The above inequality reduces into equality only in case of an equilateral triangle.
If r1, r2 and r3 are the radii of the escribed circles opposite to the angles A, B and C then,
r1 = Δ/s-a, r2 = Δ/s-b, r3 = Δ/s-c
r1 = s tan A/2, r2 = s tan B/2, r3 = s tan C/2
r1 = [a cos (B/2) cos (C/2)]/ cos A/2
r2 = [b cos (C/2) cos (A/2)]/ cos B/2
r3 = [c cos (A/2) cos (B/2)]/ cos C/2
Circum-center of the pedal triangle of a given triangle bisects the line joining the circum-center of the triangle to the orthocenter.
Orthocenter of a triangle is the same as the in-centre of the pedal triangle in the same triangle.
If I1, I2 and I3 are the centers of the escribed circles which are opposite to A, B and C respectively and I is the center of the in-circle, then triangle ABC is the pedal triangle of the triangle I1I2I3 and I is the orthocenter of the triangle I1I2I3.
The centroid of the triangle lies on the line joining the circum center to the orthocenter and divides it in the ratio 1: 2.

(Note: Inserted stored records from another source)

(* ===== verification/Inputs.v ===== *)
(** * Inputs

    The pure reads of [processing/participation_runtime.py]: settings of the activation
    snapshot, quiet hours and deadlines, the revision token that tells whether the material
    of a decision changed, and what the runtime keeps of a decision.

    Dicts are as in [JudgeGuard]; an object such as the knowledge selection is the dict of
    its attributes. *)

From Stdlib Require Import ZArith Lia Ascii.
From S2P Require Import Prelude Tables Json Models PolicyEngine Identity Projection Signals Scheduler Judge JudgeGuard Ledger.

(** ** Settings *)

(** [d.pop(k, None)] *)
Definition dict_pop (k : string) (d : dict) : dict := List.filter (λ p : string * json, negb (p.1 =?s k)) d.

(** [_snapshot_int] *)
Fixpoint snapshot_int (snapshot : dict) (names : list string) (default_value : Z) : result Z :=
  match names with
  | [] => Ok default_value
  | name :: names' =>
      match snapshot_value snapshot name with
      | None | Some JNull => snapshot_int snapshot names' default_value
      | Some (JInt z) => if z <? 0 then Raise (ParticipationBlockedError "invalid_snapshot") else Ok z
      | Some _ => Raise (ParticipationBlockedError "invalid_snapshot")
      end
  end.

(** [_snapshot_positive_int] *)
Definition snapshot_positive_int (snapshot : dict) (name : string) (default_value : Z) : result Z :=
  let! value := snapshot_int snapshot [name] default_value in
  if value <=? 0 then Raise (ParticipationBlockedError "invalid_snapshot") else Ok value.

(** [_snapshot_context_mode] *)
Definition snapshot_context_mode (snapshot : dict) : result string :=
  match snapshot_value snapshot "context_mode" with
  | None | Some JNull => Ok "window"
  | Some (JStr s) => if str_in s ["window"; "conversation"] then Ok s else Raise (ParticipationBlockedError "invalid_snapshot")
  | Some (JArr _) | Some (JObj _) => Raise (TypeError "unhashable type")
  | Some _ => Raise (ParticipationBlockedError "invalid_snapshot")
  end.

Definition judge_limit_of (snapshot : dict) : result Z :=
  snapshot_int snapshot ["judge_calls_per_hour"; "max_unaddressed_judge_calls_per_hour"] 0.
Definition judge_gap_ms_of (snapshot : dict) : result Z :=
  let! seconds := snapshot_int snapshot ["min_gap_seconds"; "min_unaddressed_judge_gap_seconds"] 0 in Ok (seconds * 1000).
Definition continuation_reserve_of (snapshot : dict) : result Z :=
  snapshot_int snapshot ["continuation_reserve"; "continuation_judge_reserve"] 0.
Definition daily_cap_of (snapshot : dict) : result Z :=
  snapshot_int snapshot ["spontaneity_daily_cap"; "initiation_daily_cap"; "daily_cap"] 0.

(** [_max_reevaluations] *)
Definition max_reevaluations (snapshot : dict) : result Z :=
  let! value := snapshot_int snapshot ["max_reevaluations"; "maxReevaluations"] 1 in
  if 2 <? value then Raise (ParticipationBlockedError "invalid_snapshot") else Ok value.

(** [_within_opportunity_deadline] *)
Definition within_opportunity_deadline (o : ParticipationOpportunity) (snapshot : dict) (now_ms : Z) : result bool :=
  let! ttl_seconds := snapshot_int snapshot ["opportunity_ttl_seconds"; "ttl_seconds"] 120 in
  Ok (negb (ttl_seconds <=? 0) && (now_ms <=? op_created_ms o + ttl_seconds * 1000)).

(** [str(snapshot.get("lane") or opportunity.lane)] *)
Definition lane_of (snapshot : dict) (o : ParticipationOpportunity) : string :=
  match dict_get "lane" snapshot with
  | Some v => if truthy v then py_str v else op_lane o
  | None => op_lane o
  end.

(** [int(snapshot.get("activation_epoch", opportunity.activation_epoch))] *)
Definition epoch_of (snapshot : dict) (o : ParticipationOpportunity) : result Z :=
  match dict_get "activation_epoch" snapshot with
  | Some v => int_of_json v
  | None => Ok (op_epoch o)
  end.

(** ** Quiet hours *)

(** [_clock_minutes] *)
Definition clock_minutes (value : string) : result Z :=
  match split_char 58 "" (py_strip value) with
  | [h; m] =>
      match py_int h, py_int m with
      | Some hours, Some minutes =>
          if negb ((0 <=? hours) && (hours <=? 23)) || negb ((0 <=? minutes) && (minutes <=? 59))
          then Raise (ValueError value) else Ok (hours * 60 + minutes)
      | _, _ => Raise (ValueError "invalid literal for int()")
      end
  | _ => Raise (ValueError value)
  end.

Definition unset (value : option json) : bool :=
  match value with None | Some JNull => true | Some (JStr s) => s =?s "" | Some _ => false end.

(** [_in_quiet_hours] *)
Definition in_quiet_hours (snapshot : dict) (now_ms : Z) : bool :=
  let start := snapshot_value snapshot "spontaneity_quiet_hours_start" in
  let stop := snapshot_value snapshot "spontaneity_quiet_hours_end" in
  if unset start || unset stop then false else
  match clock_minutes (py_str (default JNull start)), clock_minutes (py_str (default JNull stop)) with
  | Ok start_minutes, Ok end_minutes =>
      let current := now_ms / 60000 mod 1440 in
      if start_minutes =? end_minutes then true
      else if start_minutes <? end_minutes then (start_minutes <=? current) && (current <? end_minutes)
      else (start_minutes <=? current) || (current <? end_minutes)
  | _, _ => true
  end.

(** ** The soft budget of memes *)

(** [round(cap * 2 / 3)] *)
Definition two_thirds (cap : Z) : Z := (4 * cap + 3) / 6.

(** [_meme_budget_text] *)
Definition meme_budget_text (meme_limits : list ledger_limit) (meme_left : Z) (sticker_limits : list ledger_limit) (sticker_left : Z)
    (last : option (Z * Z)) (o : ParticipationOpportunity) (now_ms : Z) : string :=
  let cap l := match l with x :: _ => ll_limit x | [] => 0 end in
  let num z := py_str (JInt z) in
  let meme_cap := cap meme_limits in
  let sticker_cap := cap sticker_limits in
  join " "
    ["Memes: " +:+ num meme_left +:+ " of " +:+ num meme_cap +:+ " left in the last 7 days (aim for about "
       +:+ num (Z.max 1 (two_thirds meme_cap)) +:+ " a week at most).";
     "Stickers: " +:+ num sticker_left +:+ " of " +:+ num sticker_cap +:+ " left in the last 24 hours (aim for about "
       +:+ num (Z.max 1 (two_thirds sticker_cap)) +:+ " a day at most).";
     match last with
     | None => "No autonomous meme or sticker was posted here yet."
     | Some (revision, at_ms) =>
         let hours := Z.max 0 ((now_ms - at_ms) / 3600000) in
         let ago := if 48 <=? hours then num (hours / 24) +:+ " days" else num hours +:+ " hours" in
         "Last meme or sticker: about " +:+ ago +:+ " and " +:+ num (Z.max 0 (op_revision o - revision)) +:+ " messages ago."
     end].

(** ** Selected knowledge *)

(** [str(getattr(selection, name, "") or "")] *)
Definition attribute (selection : option json) (name : string) : string :=
  match selection with Some (JObj d) => str_or_empty (dict_get name d) | _ => "" end.

(** [_selected_knowledge] *)
Definition selected_knowledge (context : dict) : option json :=
  let selection := dict_get "_knowledge_selection" context in
  if str_true (py_strip (attribute selection "text")) then selection else None.

(** [_selected_knowledge_token] *)
Definition selected_knowledge_token `{Sha256} (context : dict) : option (string * string) :=
  match selected_knowledge context with
  | None => None
  | selection => Some (attribute selection "revision", canonical_hash (JStr (attribute selection "text")))
  end.

(** ** Freshness *)

(** [tuple(dict.fromkeys(...))] *)
Definition each_once (l : list string) : list string := foldl (λ acc x, if str_in x acc then acc else acc ++ [x]) [] l.

(** [_snapshot_sequence] *)
Fixpoint snapshot_sequence (snapshot : dict) (names : list string) : option (list string) :=
  match names with
  | [] => None
  | name :: names' =>
      match snapshot_value snapshot name with
      | None | Some JNull => snapshot_sequence snapshot names'
      | Some (JArr l) => Some (each_once (stripped l))
      | Some _ => None
      end
  end.

Definition SOURCE_FIELDS : list string := ["current_source_ids"; "source_event_ids"; "material_source_ids"].
Definition REVISION_FIELDS : list string :=
  ["context_revision"; "observed_revision"; "material_revision"; "source_revision"; "latest_revision"].

(** [_revision_value] *)
Fixpoint revision_value (value : dict) (names : list string) (default_value : Z) : Z :=
  match names with
  | [] => default_value
  | name :: names' =>
      match snapshot_value value name with
      | None | Some JNull => revision_value value names' default_value
      | Some (JInt z) => if z <? 0 then default_value else z
      | Some _ => default_value
      end
  end.

Definition supplied_sources (value : dict) (otherwise : list string) : list string :=
  match snapshot_sequence value SOURCE_FIELDS with
  | Some (x :: l) => x :: l
  | _ => otherwise
  end.

#[export] Instance eta_opportunity : Updatable ParticipationOpportunity :=
  λ o, MkOpportunity (op_id o) (op_channel o) (op_chat_id o) (op_trigger o) (op_sources o) (op_revision o) (op_epoch o)
         (op_created_ms o) (op_lane o).

(** [_opportunity_from_snapshot] *)
Definition opportunity_from_snapshot (o : ParticipationOpportunity) (snapshot : dict) : ParticipationOpportunity :=
  o <| op_sources := supplied_sources snapshot (op_sources o) |>
    <| op_revision := Z.max (revision_value snapshot REVISION_FIELDS (op_revision o)) (op_revision o) |>.

Record revision_token := MkToken {
  tk_revision : Z;
  tk_sources : list string;
  tk_knowledge : string;
  tk_policy : string;
}.

#[export] Instance revision_token_eq_dec : EqDecision revision_token.
Proof. solve_decision. Defined.

Definition POLICY_FIELDS : list string :=
  ["policy_hash"; "policy_version"; "policy_revision"; "arbitration_revision"; "approval_revision"; "activation_epoch"; "lane"].

Section Token.
Context `{Sha256}.

(** The revision of the knowledge a context carries. *)
Definition knowledge_revision (value : dict) (otherwise : string) : string :=
  match selected_knowledge value with
  | None => otherwise
  | selection => let revision := attribute selection "revision" in
                 if str_true revision then revision else canonical_hash (JStr (attribute selection "text"))
  end.

Definition policy_inputs (value : dict) : json :=
  JArr (map (λ name, JArr [JStr name; default JNull (dict_get name value)]) POLICY_FIELDS).

(** [_revision_token] *)
Definition revision_token_of (snapshot : dict) (o : ParticipationOpportunity) (context : dict) : revision_token :=
  let r1 := Z.max (op_revision o) (revision_value snapshot REVISION_FIELDS (op_revision o)) in
  {| tk_revision := Z.max r1 (revision_value context REVISION_FIELDS r1);
     tk_sources := supplied_sources context (supplied_sources snapshot (op_sources o));
     tk_knowledge := knowledge_revision context (knowledge_revision snapshot "");
     tk_policy := canonical_hash (JArr [policy_inputs snapshot; policy_inputs context]) |}.

End Token.

(** [_revision_token_changed] *)
Definition revision_token_changed (baseline observed : revision_token) : bool :=
  (tk_revision baseline <? tk_revision observed)
  || negb (bool_decide (tk_sources observed = tk_sources baseline)) || negb (tk_knowledge observed =?s tk_knowledge baseline)
  || negb (tk_policy observed =?s tk_policy baseline).

(** [baseline[:2] != observed[:2] or baseline[3:] != observed[3:]] *)
Definition needs_rebuild (baseline observed : revision_token) : bool :=
  negb (tk_revision observed =? tk_revision baseline) || negb (bool_decide (tk_sources observed = tk_sources baseline))
  || negb (tk_policy observed =?s tk_policy baseline).

(** ** Decisions *)

(** [_decision_signature] *)
Definition comment_signature (d : ParticipationDecision) : list string :=
  [pn_action d; pn_intent d; pn_purpose d; default "" (pn_contribution_type d); default "" (pn_anchor_message_id d);
   default "" (pn_target_message_id d)].

(** [_reservation_for_intent] *)
Definition reservation_for_intent (inputs : DecisionInputs) (intent : string) : list ledger_limit :=
  match List.find (λ r : string * list ledger_limit, r.1 =?s intent) (di_reservations inputs) with
  | Some r => r.2
  | None => []
  end.

(** A dimension as the ledger takes it. *)
Definition limit_entry_of (l : ledger_limit) : limit_entry :=
  MkLimit (ll_category l) (ll_limit l) (ll_window l) (default "rolling" (ll_kind l)).

(** [.reason] and [.detail] of a [ParticipationDecisionError] *)
Definition failure_parts (printed : string) : string * option string :=
  match String.index 0 ": " printed with
  | Some i => (String.substring 0 i printed, Some (drop_str (i + 2) printed))
  | None => (printed, None)
  end.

If ‘O’ is the orthocenter and DEF is the pedal triangle of ΔABC, where AD, BE and CF are the perpendiculars drawn from A, B and C to the opposite sides, then
OA = 2R cos A
OB = 2R cos B
OC = 2R cos C
The circum radius of the pedal triangle = R/2
The area of the pedal triangle is = 2Δ cos A cos B cos C
Some Important Results:
tan A/2 tan B/2 = (s-c)/s
tan A/2 + tan B/2 = c/s cot C/2 = c(s-c)/Δ
tan A/2 - tan B/2 = (a-b)(s-c)/Δ
cot A/2 + cot B/2 = (tan A/2 + tan B/2)/ (tan A/2.tan B/2)
= c/(s-c) cot C/2